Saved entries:
________________________
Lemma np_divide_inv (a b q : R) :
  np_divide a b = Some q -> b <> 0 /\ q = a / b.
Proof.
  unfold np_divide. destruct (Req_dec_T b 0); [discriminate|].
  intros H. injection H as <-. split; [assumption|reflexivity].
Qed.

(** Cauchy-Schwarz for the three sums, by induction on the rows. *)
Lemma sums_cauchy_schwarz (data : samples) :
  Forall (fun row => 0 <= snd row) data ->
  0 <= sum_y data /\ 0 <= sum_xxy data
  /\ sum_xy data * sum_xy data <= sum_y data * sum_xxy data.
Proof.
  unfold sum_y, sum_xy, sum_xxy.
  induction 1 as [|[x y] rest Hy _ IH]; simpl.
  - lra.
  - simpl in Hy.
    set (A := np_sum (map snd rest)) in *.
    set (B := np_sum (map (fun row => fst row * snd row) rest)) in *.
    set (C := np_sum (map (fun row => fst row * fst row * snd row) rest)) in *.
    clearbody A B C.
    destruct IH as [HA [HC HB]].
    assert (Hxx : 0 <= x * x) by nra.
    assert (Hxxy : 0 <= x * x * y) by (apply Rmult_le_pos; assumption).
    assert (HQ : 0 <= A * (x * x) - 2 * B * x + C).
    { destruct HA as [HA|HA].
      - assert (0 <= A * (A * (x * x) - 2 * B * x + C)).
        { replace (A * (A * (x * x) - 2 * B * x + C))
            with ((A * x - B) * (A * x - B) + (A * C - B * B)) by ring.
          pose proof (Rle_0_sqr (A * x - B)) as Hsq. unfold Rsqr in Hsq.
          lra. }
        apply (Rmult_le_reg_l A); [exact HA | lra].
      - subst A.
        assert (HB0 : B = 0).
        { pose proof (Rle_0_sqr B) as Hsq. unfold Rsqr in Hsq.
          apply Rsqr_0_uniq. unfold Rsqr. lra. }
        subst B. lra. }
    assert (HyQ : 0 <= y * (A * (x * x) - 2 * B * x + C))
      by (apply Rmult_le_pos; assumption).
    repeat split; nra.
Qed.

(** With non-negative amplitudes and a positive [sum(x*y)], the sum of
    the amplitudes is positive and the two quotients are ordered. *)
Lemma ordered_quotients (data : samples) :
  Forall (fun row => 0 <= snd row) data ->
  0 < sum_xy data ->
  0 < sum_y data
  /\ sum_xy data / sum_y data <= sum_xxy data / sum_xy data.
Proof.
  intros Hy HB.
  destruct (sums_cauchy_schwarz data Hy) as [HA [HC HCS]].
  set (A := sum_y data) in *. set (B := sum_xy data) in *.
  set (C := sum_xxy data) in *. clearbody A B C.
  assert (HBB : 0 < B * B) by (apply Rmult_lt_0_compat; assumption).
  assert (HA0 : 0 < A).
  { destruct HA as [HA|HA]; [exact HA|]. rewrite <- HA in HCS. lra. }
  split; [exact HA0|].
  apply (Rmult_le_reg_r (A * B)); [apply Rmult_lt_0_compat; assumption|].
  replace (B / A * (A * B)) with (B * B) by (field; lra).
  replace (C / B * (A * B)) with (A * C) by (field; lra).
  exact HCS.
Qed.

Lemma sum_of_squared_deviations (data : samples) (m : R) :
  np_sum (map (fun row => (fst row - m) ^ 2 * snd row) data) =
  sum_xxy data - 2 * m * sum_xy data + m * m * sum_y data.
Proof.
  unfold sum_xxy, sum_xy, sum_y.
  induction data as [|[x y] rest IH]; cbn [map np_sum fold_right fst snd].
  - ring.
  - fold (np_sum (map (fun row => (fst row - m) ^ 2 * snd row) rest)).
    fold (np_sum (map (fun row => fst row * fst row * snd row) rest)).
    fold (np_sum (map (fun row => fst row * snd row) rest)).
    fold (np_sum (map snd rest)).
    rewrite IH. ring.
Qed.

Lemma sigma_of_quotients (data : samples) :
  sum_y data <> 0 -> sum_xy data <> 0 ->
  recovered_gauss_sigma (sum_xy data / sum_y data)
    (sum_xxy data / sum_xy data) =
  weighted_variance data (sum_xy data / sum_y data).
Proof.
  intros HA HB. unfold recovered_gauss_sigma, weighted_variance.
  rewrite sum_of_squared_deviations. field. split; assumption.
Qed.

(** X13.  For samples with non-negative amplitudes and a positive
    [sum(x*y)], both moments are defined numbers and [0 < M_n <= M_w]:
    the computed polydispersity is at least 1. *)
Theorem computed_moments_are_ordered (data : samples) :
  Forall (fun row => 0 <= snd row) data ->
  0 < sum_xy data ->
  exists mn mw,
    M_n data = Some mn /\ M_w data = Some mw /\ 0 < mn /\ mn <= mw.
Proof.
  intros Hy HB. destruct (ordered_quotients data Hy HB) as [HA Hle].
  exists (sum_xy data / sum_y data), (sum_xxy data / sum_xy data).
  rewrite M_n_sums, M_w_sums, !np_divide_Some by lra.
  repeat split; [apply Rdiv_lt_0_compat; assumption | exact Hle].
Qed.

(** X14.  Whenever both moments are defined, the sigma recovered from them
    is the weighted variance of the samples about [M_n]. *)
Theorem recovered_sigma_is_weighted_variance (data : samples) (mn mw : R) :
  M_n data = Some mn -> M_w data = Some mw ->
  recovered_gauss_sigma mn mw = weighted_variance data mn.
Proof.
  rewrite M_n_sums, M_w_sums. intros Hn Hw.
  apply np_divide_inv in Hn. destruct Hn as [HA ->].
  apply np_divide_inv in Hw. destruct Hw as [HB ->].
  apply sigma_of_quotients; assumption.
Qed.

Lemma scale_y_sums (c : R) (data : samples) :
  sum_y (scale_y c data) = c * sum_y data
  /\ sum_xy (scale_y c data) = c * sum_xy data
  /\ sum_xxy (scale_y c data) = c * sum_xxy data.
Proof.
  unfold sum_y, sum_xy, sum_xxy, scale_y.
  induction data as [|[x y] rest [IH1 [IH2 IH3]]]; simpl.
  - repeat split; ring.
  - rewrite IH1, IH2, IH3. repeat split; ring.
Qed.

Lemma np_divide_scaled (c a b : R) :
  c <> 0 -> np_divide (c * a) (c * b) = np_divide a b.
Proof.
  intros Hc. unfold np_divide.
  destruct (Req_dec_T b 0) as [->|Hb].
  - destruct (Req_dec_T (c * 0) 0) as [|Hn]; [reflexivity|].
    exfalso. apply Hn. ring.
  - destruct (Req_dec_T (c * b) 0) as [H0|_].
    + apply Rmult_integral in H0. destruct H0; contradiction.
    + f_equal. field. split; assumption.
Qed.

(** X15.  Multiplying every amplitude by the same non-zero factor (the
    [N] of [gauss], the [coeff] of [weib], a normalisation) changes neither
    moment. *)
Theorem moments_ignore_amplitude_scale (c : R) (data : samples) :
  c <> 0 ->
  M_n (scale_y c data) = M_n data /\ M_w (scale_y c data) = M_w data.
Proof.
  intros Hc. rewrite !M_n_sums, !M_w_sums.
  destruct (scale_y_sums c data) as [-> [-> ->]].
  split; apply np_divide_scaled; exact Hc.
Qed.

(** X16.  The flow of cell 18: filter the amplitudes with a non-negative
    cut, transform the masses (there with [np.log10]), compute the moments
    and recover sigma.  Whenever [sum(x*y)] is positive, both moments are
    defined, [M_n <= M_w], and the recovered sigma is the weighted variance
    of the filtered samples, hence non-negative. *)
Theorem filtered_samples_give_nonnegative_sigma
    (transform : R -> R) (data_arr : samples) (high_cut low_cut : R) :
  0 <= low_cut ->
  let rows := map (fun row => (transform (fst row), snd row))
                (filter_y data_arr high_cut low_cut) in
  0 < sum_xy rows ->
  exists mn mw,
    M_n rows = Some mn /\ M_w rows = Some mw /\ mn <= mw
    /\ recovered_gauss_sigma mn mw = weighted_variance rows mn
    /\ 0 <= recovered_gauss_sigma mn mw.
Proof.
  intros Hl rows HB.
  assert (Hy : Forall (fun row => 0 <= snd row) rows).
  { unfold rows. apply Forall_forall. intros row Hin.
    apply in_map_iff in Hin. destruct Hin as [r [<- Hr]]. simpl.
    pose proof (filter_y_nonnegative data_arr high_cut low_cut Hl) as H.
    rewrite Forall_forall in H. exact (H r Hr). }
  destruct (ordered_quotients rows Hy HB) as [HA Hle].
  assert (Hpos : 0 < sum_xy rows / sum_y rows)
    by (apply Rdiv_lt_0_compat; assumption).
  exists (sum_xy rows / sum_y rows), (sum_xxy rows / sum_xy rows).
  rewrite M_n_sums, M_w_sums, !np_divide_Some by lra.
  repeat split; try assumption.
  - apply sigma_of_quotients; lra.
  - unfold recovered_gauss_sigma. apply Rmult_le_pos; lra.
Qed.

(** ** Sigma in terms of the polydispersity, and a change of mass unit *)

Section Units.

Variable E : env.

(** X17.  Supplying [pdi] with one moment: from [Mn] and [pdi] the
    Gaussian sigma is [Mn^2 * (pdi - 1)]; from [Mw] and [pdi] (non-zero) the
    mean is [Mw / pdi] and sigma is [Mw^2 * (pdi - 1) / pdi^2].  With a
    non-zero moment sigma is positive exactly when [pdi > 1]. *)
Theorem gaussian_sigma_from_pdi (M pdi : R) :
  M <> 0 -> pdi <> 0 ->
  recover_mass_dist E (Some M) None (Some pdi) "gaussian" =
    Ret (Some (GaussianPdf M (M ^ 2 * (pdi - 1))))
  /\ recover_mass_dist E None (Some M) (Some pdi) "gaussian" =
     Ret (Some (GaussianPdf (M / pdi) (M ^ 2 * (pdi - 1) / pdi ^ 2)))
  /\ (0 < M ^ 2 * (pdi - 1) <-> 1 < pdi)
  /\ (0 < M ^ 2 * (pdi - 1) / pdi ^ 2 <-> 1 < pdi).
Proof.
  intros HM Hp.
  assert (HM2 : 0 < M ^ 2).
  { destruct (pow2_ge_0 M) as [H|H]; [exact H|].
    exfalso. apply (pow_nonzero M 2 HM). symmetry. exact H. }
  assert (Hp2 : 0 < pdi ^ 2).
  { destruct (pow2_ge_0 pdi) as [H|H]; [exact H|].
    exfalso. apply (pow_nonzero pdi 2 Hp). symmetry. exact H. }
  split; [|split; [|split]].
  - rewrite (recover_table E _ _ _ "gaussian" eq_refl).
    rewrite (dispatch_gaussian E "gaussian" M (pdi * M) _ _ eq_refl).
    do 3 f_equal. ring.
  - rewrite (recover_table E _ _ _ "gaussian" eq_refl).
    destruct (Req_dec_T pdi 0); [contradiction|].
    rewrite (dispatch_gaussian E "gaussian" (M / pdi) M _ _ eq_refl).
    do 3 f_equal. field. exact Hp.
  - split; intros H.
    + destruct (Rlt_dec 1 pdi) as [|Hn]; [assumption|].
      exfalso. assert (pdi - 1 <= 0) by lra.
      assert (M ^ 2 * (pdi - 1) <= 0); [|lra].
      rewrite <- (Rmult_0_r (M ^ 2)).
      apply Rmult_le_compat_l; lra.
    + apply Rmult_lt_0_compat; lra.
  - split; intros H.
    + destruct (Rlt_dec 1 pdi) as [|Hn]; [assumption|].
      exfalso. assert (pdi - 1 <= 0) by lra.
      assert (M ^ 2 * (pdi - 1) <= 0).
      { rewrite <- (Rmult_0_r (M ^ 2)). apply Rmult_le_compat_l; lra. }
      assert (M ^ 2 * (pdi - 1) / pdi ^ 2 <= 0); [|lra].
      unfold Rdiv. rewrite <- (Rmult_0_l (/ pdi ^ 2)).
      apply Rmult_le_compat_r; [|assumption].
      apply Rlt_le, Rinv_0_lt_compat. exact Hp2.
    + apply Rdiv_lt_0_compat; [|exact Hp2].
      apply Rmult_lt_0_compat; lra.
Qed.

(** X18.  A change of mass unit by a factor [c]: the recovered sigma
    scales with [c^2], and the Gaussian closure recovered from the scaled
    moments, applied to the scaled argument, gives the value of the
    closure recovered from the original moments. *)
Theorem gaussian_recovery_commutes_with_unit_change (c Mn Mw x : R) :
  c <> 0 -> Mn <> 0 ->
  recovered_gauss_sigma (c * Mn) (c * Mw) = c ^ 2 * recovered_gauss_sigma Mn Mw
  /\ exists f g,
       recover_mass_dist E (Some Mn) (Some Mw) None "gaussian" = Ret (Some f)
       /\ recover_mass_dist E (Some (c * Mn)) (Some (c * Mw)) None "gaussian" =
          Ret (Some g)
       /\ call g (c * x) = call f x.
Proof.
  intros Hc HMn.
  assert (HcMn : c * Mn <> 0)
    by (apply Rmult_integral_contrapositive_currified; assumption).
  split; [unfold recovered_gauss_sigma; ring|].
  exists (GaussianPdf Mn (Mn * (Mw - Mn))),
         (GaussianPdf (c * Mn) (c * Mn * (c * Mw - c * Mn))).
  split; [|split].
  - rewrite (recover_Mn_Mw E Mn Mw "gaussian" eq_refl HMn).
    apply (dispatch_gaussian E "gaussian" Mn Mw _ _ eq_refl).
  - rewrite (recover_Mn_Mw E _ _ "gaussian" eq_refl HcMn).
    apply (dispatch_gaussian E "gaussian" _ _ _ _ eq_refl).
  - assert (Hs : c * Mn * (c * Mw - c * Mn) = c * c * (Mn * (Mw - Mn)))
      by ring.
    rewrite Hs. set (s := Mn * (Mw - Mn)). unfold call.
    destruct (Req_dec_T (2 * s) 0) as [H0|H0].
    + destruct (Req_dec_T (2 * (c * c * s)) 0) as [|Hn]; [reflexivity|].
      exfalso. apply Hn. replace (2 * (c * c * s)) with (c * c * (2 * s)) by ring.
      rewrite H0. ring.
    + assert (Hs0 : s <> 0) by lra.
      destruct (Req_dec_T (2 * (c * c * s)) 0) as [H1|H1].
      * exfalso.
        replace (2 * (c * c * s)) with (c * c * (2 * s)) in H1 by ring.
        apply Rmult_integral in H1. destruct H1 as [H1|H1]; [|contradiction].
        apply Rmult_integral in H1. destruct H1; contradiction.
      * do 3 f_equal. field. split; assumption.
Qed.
________________________
Task to carry out
Locate and copy each line in the data above that includes the word "factor".

Answer box
(** X15.  Multiplying every amplitude by the same non-zero factor (the
(** X18.  A change of mass unit by a factor [c]: the recovered sigma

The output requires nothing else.